Marshall v. Employers Health Ins. Co.
Decision Date | 04 June 1996 |
Docket Number | No. 3:95-0541.,3:95-0541. |
Citation | 927 F. Supp. 1068 |
Court | U.S. District Court — Middle District of Tennessee |
Parties | Sandra MARSHALL and husband, Harold Kenneth Marshall v. EMPLOYERS HEALTH INSURANCE COMPANY. |
Patricia Ann McDade, Franklin, TN, for plaintiffs.
Eugene N. Bulso, Jr., Nashville, TN, for defendant.
Pending before the Court are cross-motions for summary judgment (Docket Nos. 18 and 21). This Court has jurisdiction pursuant to 28 U.S.C. § 1332 (Docket No. 11). For the reasons described herein, the Defendant's Motion for Summary Judgment (Docket No. 18) is GRANTED and the Plaintiffs' Motion for Summary Judgment (Docket No. 21) is DENIED.
This case raises novel ERISA issues regarding the preemption of Tennessee subrogation law and the "make whole doctrine" under the federal common law.
The Court holds: (1) Tennessee subrogation law, including the make whole doctrine, is preempted by ERISA; (2) under federal common law, in the absence of a clear contractual provision to the contrary, an insured must be made whole before an insurer can enforce its right of subrogation under ERISA. Since the subrogation provision in this case does not clearly provide to the contrary, the make whole doctrine applies to the Defendant's right of subrogation; and (3) the ERISA plan in this case contains a right of reimbursement that is independent of the right of subrogation and the make whole doctrine. Accordingly, under the right of reimbursement provision, Defendant is entitled to reimbursement of the medical expenses it paid on behalf of Plaintiffs.
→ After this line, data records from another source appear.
(* ===== verification/ProviderInstances.v ===== *)
(** * Provider instances

    Models the instance entity ([bastion-domain/src/provider/instance.rs]), its
    repository over a directory of TOML files ([bastion-infrastructure/src/
    provider/toml_repository.rs]) and the providers known to a process
    ([factory.rs], [registry.rs], [config.rs] of the same directory).  The TOML
    library is an argument with its round trip; a directory maps file names to
    contents, [None] for one that cannot be read, and every file operation may
    fail; a provider is whatever its constructor gives. *)

From S2P Require Import Prelude Normalizer Sandbox ProviderTypes.

(** ** The entity *)

Definition INVALID_NAME_CHARS : list char := [chr "/"; chr "\"; chr ":"; 0%N].

(** The [Debug] form of one of those characters. *)
Definition debug_name_char (c : char) : str :=
  if (c =? chr "\")%N then lit "'\\'" else if (c =? 0)%N then lit "'\0'" else lit "'" ++ [c] ++ lit "'".

Fixpoint invalid_char (cs : list char) (name : str) : option char :=
  match cs with
  | [] => None
  | c :: cs' => if existsb (N.eqb c) name then Some c else invalid_char cs' name
  end.

Definition is_valid_name (name : str) : result DomainError unit :=
  match name with
  | [] => Err (Validation (lit "Provider instance name cannot be empty"))
  | _ =>
      if str_contains name (lit "..") then
        Err (Validation (lit "Provider instance name cannot contain '..'"))
      else match invalid_char INVALID_NAME_CHARS name with
           | Some c => Err (Validation (lit "Provider instance name contains invalid character: " ++
                                        debug_name_char c))
           | None => Ok tt
           end
  end.

Inductive ProviderInstanceStatus := Loading | Active | Degraded | Offline.

#[export] Instance ProviderInstanceStatus_eq_dec : EqDecision ProviderInstanceStatus.
Proof. solve_decision. Defined.

Definition show_instance_status (s : ProviderInstanceStatus) : str :=
  match s with
  | Loading => lit "loading" | Active => lit "active" | Degraded => lit "degraded"
  | Offline => lit "offline"
  end.
Definition debug_instance_status (s : ProviderInstanceStatus) : str :=
  match s with
  | Loading => lit "Loading" | Active => lit "Active" | Degraded => lit "Degraded"
  | Offline => lit "Offline"
  end.

Definition status_can_accept (s : ProviderInstanceStatus) : bool :=
  match s with Active => true | _ => false end.
Definition status_is_terminal (s : ProviderInstanceStatus) : bool :=
  match s with Offline => true | _ => false end.
Definition status_is_operational (s : ProviderInstanceStatus) : bool :=
  match s with Active | Degraded => true | _ => false end.

Definition is_valid_transition (s target : ProviderInstanceStatus) : bool :=
  match s, target with
  | Loading, (Active | Degraded | Offline) => true
  | Active, (Degraded | Offline) => true
  | Degraded, (Active | Offline) => true
  | _, _ => false
  end.

Record ProviderInstance := mkInstance {
  pi_id : str; pi_type_id : str; pi_name : str; pi_display_name : str; pi_description : option str;
  pi_status : ProviderInstanceStatus; pi_config : ProviderInstanceConfig;
  pi_constraints : InstanceConstraints; pi_created_at : Z; pi_updated_at : Z
}.

Definition ProviderInstance_new (now : Z) (id type name display : str) (description : option str)
    (config : ProviderInstanceConfig) (constraints : InstanceConstraints) :
    result DomainError ProviderInstance :=
  match is_valid_name name with
  | Err e => Err e
  | Ok _ => Ok (mkInstance id type name display description Loading config constraints now now)
  end.

Definition set_status (now : Z) (s : ProviderInstanceStatus) (i : ProviderInstance) : ProviderInstance :=
  mkInstance (pi_id i) (pi_type_id i) (pi_name i) (pi_display_name i) (pi_description i) s
    (pi_config i) (pi_constraints i) (pi_created_at i) now.

Definition transition_to (now : Z) (target : ProviderInstanceStatus) (i : ProviderInstance) :
    result DomainError unit * ProviderInstance :=
  if is_valid_transition (pi_status i) target then (Ok tt, set_status now target i)
  else (Err (Validation (lit "Invalid transition from " ++ debug_instance_status (pi_status i) ++
                         lit " to " ++ debug_instance_status target)), i).

Definition mark_active (now : Z) := transition_to now Active.
Definition mark_degraded (now : Z) := transition_to now Degraded.
Definition mark_offline (now : Z) := transition_to now Offline.
Definition mark_failed (now : Z) (i : ProviderInstance) : ProviderInstance := set_status now Offline i.

Definition can_accept_sandboxes (i : ProviderInstance) : bool := status_can_accept (pi_status i).

(** ** The repository *)

(** The TOML of an instance: writing may fail, reading inverts writing. *)
Class InstanceToml := {
  to_toml : ProviderInstance -> result str str;
  from_toml : str -> result str ProviderInstance;
  toml_roundtrip : forall i s, to_toml i = Ok s -> from_toml s = Ok i
}.

Inductive RepoError := RepoIo (e : str) | RepoSerialize (e : str) | RepoParse (e : str).

Inductive file_op := OpWrite | OpRead | OpReadDir | OpNextEntry | OpRemove.

(** The error of a file operation that fails. *)
Definition FileErrors : Type := file_op -> option str.
Definition files_ok : FileErrors := fun _ => None.

Abbreviation Directory := (gmap str (option str)).

(** [Path::extension] of a file name. *)
Definition extension (file : str) : option str :=
  match split_once (chr ".") (rev file) with
  | Some (_, []) | None => None
  | Some (ext, _) => Some (rev ext)
  end.

Definition is_toml (file : str) : bool :=
  match extension file with Some e => str_eqb e (lit "toml") | None => false end.

Definition instance_path (name : str) : str := name ++ lit ".toml".

Section Repository.
Context `{InstanceToml} `{HashOrder}.

Definition save (io : FileErrors) (d : Directory) (i : ProviderInstance) : result RepoError unit * Directory :=
  match to_toml i with
  | Err e => (Err (RepoSerialize e), d)
  | Ok content =>
      match io OpWrite with
      | Some e => (Err (RepoIo e), d)
      | None => (Ok tt, <[instance_path (pi_name i) := Some content]> d)
      end
  end.

Definition find_by_name (io : FileErrors) (d : Directory) (name : str) :
    result RepoError (option ProviderInstance) :=
  match d !! instance_path name with
  | None => Ok None
  | Some content =>
      match io OpRead, content with
      | Some e, _ => Err (RepoIo e)
      | None, None => Err (RepoIo (lit "unreadable"))
      | None, Some s =>
          match from_toml s with
          | Ok i => Ok (Some i)
          | Err e => Err (RepoParse e)
          end
      end
  end.

(** An entry of the directory that is a readable instance. *)
Definition instance_of_entry (io : FileErrors) (entry : str * option str) : option ProviderInstance :=
  if is_toml entry.1 then
    match io OpRead, entry.2 with
    | None, Some s => match from_toml s with Ok i => Some i | Err _ => None end
    | _, _ => None
    end
  else None.

Definition list_all (io : FileErrors) (d : Directory) : result RepoError (list ProviderInstance) :=
  match io OpReadDir, io OpNextEntry with
  | Some e, _ | None, Some e => Err (RepoIo e)
  | None, None => Ok (omap (instance_of_entry io) (hash_iter _ d))
  end.

Definition find_by_id (io : FileErrors) (d : Directory) (id : str) :
    result RepoError (option ProviderInstance) :=
  match list_all io d with
  | Err e => Err e
  | Ok all => Ok (List.find (fun i => str_eqb (pi_id i) id) all)
  end.

Definition list_by_type (io : FileErrors) (d : Directory) (type : str) :
    result RepoError (list ProviderInstance) :=
  match list_all io d with
  | Err e => Err e
  | Ok all => Ok (List.filter (fun i => str_eqb (pi_type_id i) type) all)
  end.

(** The file removed is the one the instance's own name says; a file that is not
    there is an error of the removal. *)
Definition repo_delete (io : FileErrors) (d : Directory) (id : str) : result RepoError unit * Directory :=
  match list_all io d with
  | Err e => (Err e, d)
  | Ok all =>
      match List.find (fun i => str_eqb (pi_id i) id) all with
      | None => (Ok tt, d)
      | Some i =>
          match io OpRemove, d !! instance_path (pi_name i) with
          | Some e, _ => (Err (RepoIo e), d)
          | None, None => (Err (RepoIo (lit "No such file or directory")), d)
          | None, Some _ => (Ok tt, delete (instance_path (pi_name i)) d)
          end
      end
  end.
End Repository.

(** ** Providers of a process *)

(** [ProviderConfig] of a TOML file. *)
Record CapabilitiesConfig := mkCapabilitiesConfig {
  cf_snapshots : option bool; cf_streaming : option bool; cf_startup_ms : option Z;
  cf_memory_mb : option Z; cf_cpu_count : option Z; cf_kvm : option bool
}.

(** [into_domain]; a configured zero is a panic. *)
Definition into_domain (c : CapabilitiesConfig) : option ProviderCapabilities :=
  expect_ok (try_new (default false (cf_snapshots c)) (default true (cf_streaming c)) false 86400000
    (default 16384%Z (cf_memory_mb c)) (default 16%Z (cf_cpu_count c)) true (default false (cf_kvm c))
    (default 1500%Z (cf_startup_ms c))).

Record ProviderConfig := mkProviderConfig {
  cfg_name : str; cfg_kind : str; cfg_plugin : str; cfg_default : option bool; cfg_socket : option str;
  cfg_image : option str; cfg_worker_binary : option str; cfg_capabilities : CapabilitiesConfig
}.

(** What a provider is constructed with. *)
Inductive construction :=
| NewPodman (socket image worker_binary : str)
| NewGVisor (runsc image rootfs_dir worker_binary gateway : str)
| NewFirecracker (binary kernel rootfs vm_dir worker_binary gateway : str)
| NewLocal (base_dir : str)
| NewWasm.

(** The host and the constructors of the providers. *)
Class Host := {
  provider : Type;
  construct : construction -> result str provider;
  capabilities_of : provider -> ProviderCapabilities;
  path_exists : str -> bool;
  temp_dir : str;
  wasm_sandbox : bool   (** the feature *)
}.

Section Providers.
Context `{Host}.

Record ProviderFactory := mkFactory { pf_providers : gmap str provider; pf_default : str }.

Definition ProviderFactory_new (default_provider : str) : ProviderFactory := mkFactory ∅ default_provider.
Definition factory_register (name : str) (p : provider) (f : ProviderFactory) : ProviderFactory :=
  mkFactory (<[name := p]> (pf_providers f)) (pf_default f).
Definition factory_get (f : ProviderFactory) (name : str) : option provider := pf_providers f !! name.
(** [None] is the panic of an unregistered default. *)
Definition factory_default (f : ProviderFactory) : option provider := factory_get f (pf_default f).
Definition factory_contains (f : ProviderFactory) (name : str) : bool := is_some (factory_get f name).
Definition list_providers `{HashOrder} (f : ProviderFactory) : list (str * ProviderCapabilities) :=
  map (fun '(n, p) => (n, capabilities_of p)) (hash_iter _ (pf_providers f)).

Record ProviderRegistry := mkProviderRegistry {
  pr_factory : ProviderFactory; pr_configs : gmap str ProviderConfig
}.

Definition ProviderRegistry_new (f : ProviderFactory) : ProviderRegistry := mkProviderRegistry f ∅.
The following facts are undisputed:
Sandra J. Marshall, Plaintiff, was injured in an automobile collision on October 13, 1992. Mrs. Marshall sustained personal injuries in the collision for which she sought and received medical attention. The other driver involved in the collision, E. Leonard Sullivan, was killed.
The Defendant, Employers Health Insurance Company ("Employers Health"), has paid, pursuant to an employee benefit plan, medical expenses totaling $59,303.13 on behalf of Sandra J. Marshall for treatment of injuries which Mrs. Marshall received in the October 13, 1992 collision.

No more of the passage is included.